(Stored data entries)
(** What a value starts with. *)
Inductive lead : Type := LObj | LArr | LStr | LNull | LTrue | LFalse | LNum.
Definition leadOf (b : byte) : lead :=
  match b with
  | Byte.x7b => LObj | Byte.x5b => LArr | Byte.x22 => LStr
  | Byte.x6e => LNull | Byte.x74 => LTrue | Byte.x66 => LFalse
  | _ => LNum
  end.

(** The value at the head of the input and what follows it; the fuel bounds the
    calls, and one more than twice the length of the input is enough ([parse_fuel]). *)
Fixpoint parseValue (fuel : nat) (depth : Z) (l : bytes) : option (jtok * bytes) :=
  match fuel with
  | O => None
  | S fuel =>
    match skipSpace l with
    | [] => None
    | b :: l1 =>
      match leadOf b with
      | LObj =>
        if maxNestingDepth <? depth + 1 then None else
        match peel Byte.x7d l1 with
        | Some l2 => Some (TObj [], l2)
        | None => '(ms, l2) ← parseMembers fuel (depth + 1) l1; Some (TObj ms, l2)
        end
      | LArr =>
        if maxNestingDepth <? depth + 1 then None else
        match peel Byte.x5d l1 with
        | Some l2 => Some (TArr [], l2)
        | None => '(xs, l2) ← parseElems fuel (depth + 1) l1; Some (TArr xs, l2)
        end
      | LStr => '(s, l2) ← unquote l1; Some (TStr (bytes_string s), l2)
      | LNull => l2 ← stripPrefix (string_bytes "ull") l1; Some (TNull, l2)
      | LTrue => l2 ← stripPrefix (string_bytes "rue") l1; Some (TBool true, l2)
      | LFalse => l2 ← stripPrefix (string_bytes "alse") l1; Some (TBool false, l2)
      | LNum => '(lit, l2) ← lexNum (b :: l1); Some (TNum lit, l2)
      end
    end
  end
with parseMembers (fuel : nat) (depth : Z) (l : bytes) : option (list (string * jtok) * bytes) :=
  match fuel with
  | O => None
  | S fuel =>
    l1 ← peel quote l; '(k, l2) ← unquote l1; l3 ← peel Byte.x3a l2;
    '(v, l4) ← parseValue fuel depth l3;
    match peel Byte.x2c l4 with
    | Some l5 => '(ms, l6) ← parseMembers fuel depth l5; Some ((bytes_string k, v) :: ms, l6)
    | None => l5 ← peel Byte.x7d l4; Some ([(bytes_string k, v)], l5)
    end
  end
with parseElems (fuel : nat) (depth : Z) (l : bytes) : option (list jtok * bytes) :=
  match fuel with
  | O => None
  | S fuel =>
    '(v, l1) ← parseValue fuel depth l;
    match peel Byte.x2c l1 with
    | Some l2 => '(vs, l3) ← parseElems fuel depth l2; Some (v :: vs, l3)
    | None => l2 ← peel Byte.x5d l1; Some ([v], l2)
    end
  end.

## DIRECTIONS
The line containing "Some (TNull, l2)" marks the end: copy exactly every line from the top of the data above down to it, that line included.

## ANSWER
(** What a value starts with. *)
Inductive lead : Type := LObj | LArr | LStr | LNull | LTrue | LFalse | LNum.
Definition leadOf (b : byte) : lead :=
  match b with
  | Byte.x7b => LObj | Byte.x5b => LArr | Byte.x22 => LStr
  | Byte.x6e => LNull | Byte.x74 => LTrue | Byte.x66 => LFalse
  | _ => LNum
  end.

(** The value at the head of the input and what follows it; the fuel bounds the
    calls, and one more than twice the length of the input is enough ([parse_fuel]). *)
Fixpoint parseValue (fuel : nat) (depth : Z) (l : bytes) : option (jtok * bytes) :=
  match fuel with
  | O => None
  | S fuel =>
    match skipSpace l with
    | [] => None
    | b :: l1 =>
      match leadOf b with
      | LObj =>
        if maxNestingDepth <? depth + 1 then None else
        match peel Byte.x7d l1 with
        | Some l2 => Some (TObj [], l2)
        | None => '(ms, l2) ← parseMembers fuel (depth + 1) l1; Some (TObj ms, l2)
        end
      | LArr =>
        if maxNestingDepth <? depth + 1 then None else
        match peel Byte.x5d l1 with
        | Some l2 => Some (TArr [], l2)
        | None => '(xs, l2) ← parseElems fuel (depth + 1) l1; Some (TArr xs, l2)
        end
      | LStr => '(s, l2) ← unquote l1; Some (TStr (bytes_string s), l2)
      | LNull => l2 ← stripPrefix (string_bytes "ull") l1; Some (TNull, l2)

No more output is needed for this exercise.